The third nationwide strike in as many weeks will begin in France tonight as public-sector workers protest against government plans to reform the pension system.
How does anything get done over there? Oh, that's right. Nothing's supposed to get done over there. Forget I mentioned it.
The 24-hour strikes, timed to coincide with the return to work after a long holiday weekend and with a parliamentary debate of the reform plans, threaten to cripple public transport again.
Transport unions, which hobbled rail and air services and grounded most international flights last week, said they would resume action from 7pm British time, threatening the return of hundreds of people from the Pentecost holiday weekend.
Screw the people! But that's okay. Everybody who gets screwed in this strike will just screw these people over when their union goes on strike. It's so simplisme!
"We will relaunch the action after Pentecost," Marc Blondel, the head of France's third biggest union, Force Ouvrier, told television channel LCI. France's CGT union said in a statement that railway workers would take part in the strike, which is also backed by electricity workers. It has proposed further action in the rail sector on 12 and 15 June.
A srike a week, that's all we ask...
The action recalls strikes in 1995, also over pension reform, which damaged the conservative government of the time. It lost power in 1997. The incumbent centre-right government is showing no sign of backing down, vowing to forge ahead with the reforms requiring workers to pay into the state pension scheme for 40 years from 2008, in line with the private sector, up from 37.5 years now.
The compromise will be to add 2.5 years vacation time to everyone's contracts to cover the disparity. That'll keep everybody happy.
The measure is designed to cope with an "age crunch" expected to hit the system later this decade as the post-war baby-boom generation floods into retirement. Air France said on Friday it could see some disturbances to short and medium-haul flights because of the strike but had not changed its schedule. Air traffic controller unions have said they will join the strike, which could force authorities to limit the number of flights.
So why should Air France even go through the effort when the ATC's will take care of that end for them.
Teachers opposed to changes affecting university autonomy and the transfer of staff have also threatened a walkout on 12 June if talks with the government, scheduled for tomorrow, prove unsatisfactory.
And, somehow, you get the feeling they will.
Parents and students fear the industrial action will disrupt the annual secondary school exams due to start that day. The government says it will take "maximum precautions" to ensure the exams go smoothly.
Unless the test givers go on strike. Which they will eventually. Yes, I quake in fear when I think of the French led EU giving us a run for our money economically and productivity wise. Pay attention, Europe.
Posted by: tu3031 || 06/09/2003 03:46 pm || Comments || Link || [6 views] Top|| File under:

#1  The US should open up the floodgates and allow a bunch of French Visa's right now. Everyone in France worth taking in would jump at the chance. Let the rest ride out their socialist dillusions to the inevitable end. Taking their best and brightest is the best revenge possible.
Posted by: Yank || 06/09/2003 16:35 Comments || Top||

#2  Thats allow the French to get US Visa's, not issue French Visa's which are only issued to dictators on the run.
Posted by: Yank || 06/09/2003 16:36 Comments || Top||

#3  I love it - "We will relaunch the action after Pentecost..."

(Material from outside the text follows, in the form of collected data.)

(** X10. The endpoint raises in these cases and no other, all of them
    after the token has been decoded: [AttributeError] when the body or
    the claims are not a JSON object; [TypeError] when the [department]
    claim is not a string, or when the decision is ALLOW and the index is
    neither a string, a list nor a dict. *)
Theorem query_endpoint_raises_iff (headers : list (string * string))
    (data : json) (e : exc) :
  handle_opensearch_query_post t now headers data = Raise e <->
  exists token token_claims,
    headers_get headers "Authorization" "" = "Bearer " ++ token /\
    decode_jwt_token token = Ok token_claims /\
    ((e = AttributeError /\ (is_dict data = false \/ is_dict token_claims = false))
     \/
     (e = TypeError /\
      exists body claims,
        data = JDict body /\ token_claims = JDict claims /\
        (is_str (dict_get claims "department" (JStr "")) = false
         \/
         exists a,
           evaluate_tbac_policy t (built_request body claims) token_claims = Ok a /\
           decision a = "ALLOW" /\
           searchable (dict_get body "index" (JStr "")) = false))).
Proof.
  split.
  - unfold handle_opensearch_query_post.
    destruct (startswith _ "Bearer ") eqn:Hbearer; simpl; [ | discriminate].
    destruct (decode_jwt_token _) as [token_claims | e'] eqn:Hdec; [ | discriminate].
    intros Hraise.
    exists (drop 7 (headers_get headers "Authorization" "")), token_claims.
    split; [exact (startswith_drop _ _ Hbearer) | split; [exact Hdec | ]].
    unfold answer_query in Hraise.
    destruct data as [ | | | | | | body];
      try (injection Hraise as <-; left; split; [reflexivity | now left]).
    destruct token_claims as [ | | | | | | claims];
      try (injection Hraise as <-; left; split; [reflexivity | now right]).
    cbn [py_get bind] in Hraise. fold (built_request body claims) in Hraise.
    right.
    destruct (evaluate_tbac_policy t (built_request body claims) (JDict claims))
      as [a | e'] eqn:Heval; cbn [bind] in Hraise.
    + destruct (String.eqb_spec (decision a) "ALLOW") as [Hallow | Hdeny];
        [ | discriminate Hraise].
      destruct (searchable (dict_get body "index" (JStr ""))) eqn:Hs.
      * destruct (simulate_returns _ (dict_get body "query" (JDict [])) claims Hs)
          as [r Hr].
        rewrite Hr in Hraise. discriminate Hraise.
      * rewrite (simulate_raises _ _ claims Hs) in Hraise. injection Hraise as <-.
        split; [reflexivity | ]. exists body, claims.
        split; [reflexivity | split; [reflexivity | right]].
        exists a. repeat split; assumption.
    + injection Hraise as <-.
      apply evaluate_raise_cases in Heval as [[Hnot _] | [claims' [Hsame [Hdep ->]]]];
        [discriminate Hnot | ].
      injection Hsame as <-.
      split; [reflexivity | ]. exists body, claims.
      split; [reflexivity | split; [reflexivity | now left]].
  - intros [token [token_claims [Hhead [Hdec Hcases]]]].
    rewrite (query_with_bearer t now _ _ _ Hhead), Hdec.
    destruct Hcases as [[-> [Hdata | Hclaims]] | [-> [body [claims [-> [-> Hwhy]]]]]].
    + unfold answer_query. destruct data; try reflexivity. discriminate Hdata.
    + unfold answer_query.
      destruct data; try reflexivity.
      destruct token_claims; try reflexivity. discriminate Hclaims.
    + unfold answer_query. cbn [py_get bind]. fold (built_request body claims).
      destruct Hwhy as [Hdep | [a [Heval [Hallow Hs]]]].
      * assert (Heval : evaluate_tbac_policy t (built_request body claims) (JDict claims)
                        = Raise TypeError).
        { apply evaluate_raise_cases. right. exists claims. repeat split. exact Hdep. }
        rewrite Heval. reflexivity.
      * rewrite Heval. cbn [bind]. rewrite Hallow. simpl.
        rewrite (simulate_raises _ _ claims Hs). reflexivity.
Qed.

(** X11. A token that is not made of exactly three dot-separated
    segments never reaches base64 or JSON: decoding raises [ValueError]
    for every runtime, and the endpoint answers DENY with the reason
    "Invalid token". *)
Theorem malformed_token_is_rejected (headers : list (string * string))
    (data : json) (token : string) :
  headers_get headers "Authorization" "" = "Bearer " ++ token ->
  List.length (split "." token) <> 3%nat ->
  decode_jwt_token token = Raise ValueError /\
  handle_opensearch_query_post t now headers data
  = Ok (Rejected "Invalid token format" "DENY" "Invalid token").
Proof.
  intros Hhead Hparts.
  assert (Hdec : decode_jwt_token token = Raise ValueError).
  { unfold decode_jwt_token.
    destruct (Nat.eqb_spec (List.length (split "." token)) 3) as [Heq | _];
      [contradiction | reflexivity]. }
  split; [exact Hdec | ].
  exact (query_with_bad_token t now headers data token ValueError Hhead Hdec).
Qed.

End QueryEndpointGrants.
Lemma DelayExpire_on_store_witness :
  fst (DelayExpire explicit_ttl_lock Background 6 world_held) = None
  ∧ db_of (snd (DelayExpire explicit_ttl_lock Background 6 world_held)) "10.0.0.1:6379"
    = <[getLockKey explicit_ttl_lock :=
          mkEntry (token explicit_ttl_lock) (now world_held + 6 * Second)]>
        (db_of world_held "10.0.0.1:6379").
Proof.
  pose proof (DelayExpire_on_store "tcp" "10.0.0.1:6379" "" explicit_ttl_lock Background 6
                world_held eq_refl eq_refl eq_refl) as H.
  destruct (live (now world_held) (db_of world_held "10.0.0.1:6379")
              (getLockKey explicit_ttl_lock)) as [e|] eqn:E;
    [|vm_compute in E; discriminate E].
  assert (He : entry_value e = token explicit_ttl_lock).
  { vm_compute in E. inversion E. reflexivity. }
  rewrite bool_decide_eq_true_2 in H by exact He. exact H.
Defined.

(** X8. Against a node that answers, [Unlock] on a lock whose [stopDog]
    is set returns nil exactly when the unexpired record at the key
    carries the caller's token, and then the record is removed.  In every
    other case (no record, an expired one, another token) it returns the
    ownership error and the node is unchanged.  In both cases [stopDog]
    has been called. *)
Theorem Unlock_on_store (n a p : string) (r : RedisLock Redis) (ctx : context)
    (w : World Redis) (id : nat) :
  client r = NewClient n a p →
  net_ok w →
  stopDog r = Some id →
  is_Some (cancel_time (cancelled (snd (Unlock r ctx w))) id)
  ∧ match live (now w) (db_of w a) (getLockKey r) with
    | Some e =>
        if bool_decide (entry_value e = token r)
        then fst (Unlock r ctx w) = Returned None
             ∧ db_of (snd (Unlock r ctx w)) a = delete (getLockKey r) (db_of w a)
        else fst (Unlock r ctx w) = Returned (Some ownership_error_unlock)
             ∧ db_of (snd (Unlock r ctx w)) a = db_of w a
    | None =>
        fst (Unlock r ctx w) = Returned (Some ownership_error_unlock)
        ∧ db_of (snd (Unlock r ctx w)) a = db_of w a
    end.
Proof.
  intros Hc Hok Hs. unfold Unlock.
  rewrite (call_Eval_on_redis n a p) by done. rewrite run_script_delete, Hs.
  destruct (live (now w) (db_of w a) (getLockKey r)) as [e|];
    [destruct (bool_decide (entry_value e = token r))|]; simpl;
    (split;
     [rewrite cancel_time_cancel_same; eauto
     |split; [done|];
      unfold db_of; rewrite client_state_cancel; simpl; apply node_db_set_node_db]).
Qed.

Lemma Unlock_on_store_witness :
  fst (Unlock started_lock Background world_watched) = Returned None
  ∧ db_of (snd (Unlock started_lock Background world_watched)) "10.0.0.1:6379"
    = delete (getLockKey started_lock) (db_of world_watched "10.0.0.1:6379").
Proof.
  pose proof (Unlock_on_store "tcp" "10.0.0.1:6379" "" started_lock Background
                world_watched 0%nat eq_refl eq_refl eq_refl) as [_ H].
  destruct (live (now world_watched) (db_of world_watched "10.0.0.1:6379")
              (getLockKey started_lock)) as [e|] eqn:E;
    [|vm_compute in E; discriminate E].
  assert (He : entry_value e = token started_lock).
  { vm_compute in E. inversion E. reflexivity. }
  rewrite bool_decide_eq_true_2 in H by exact He. exact H.
Defined.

Bet the commies loved that one.
Posted by: mojo || 06/09/2003 16:49 Comments || Top||

#4  Steve Den Beste has an interesting series of essays and letters from French correspondents discussing the strikes on his website.

His conclusion is that the weasels are headed for trouble, and that's trouble for the rest of us:

As long as the current economic policies there continue without major reform, collapse is inevitable. The longer it's delayed, the worse it will be, but there's no way of knowing exactly how it will happen, or when. There are gradual processes involved such as capital flight, brain drain, demographic inversion, and a rising level of radicalism and terrorist violence by trade unions. And there's always the spectre of France's disaffected Muslim population (who have been smuggling and stockpiling weapons) to spice up the projections. There's going to be a tipping point, and then things will change really rapidly and almost unpredictably. . . .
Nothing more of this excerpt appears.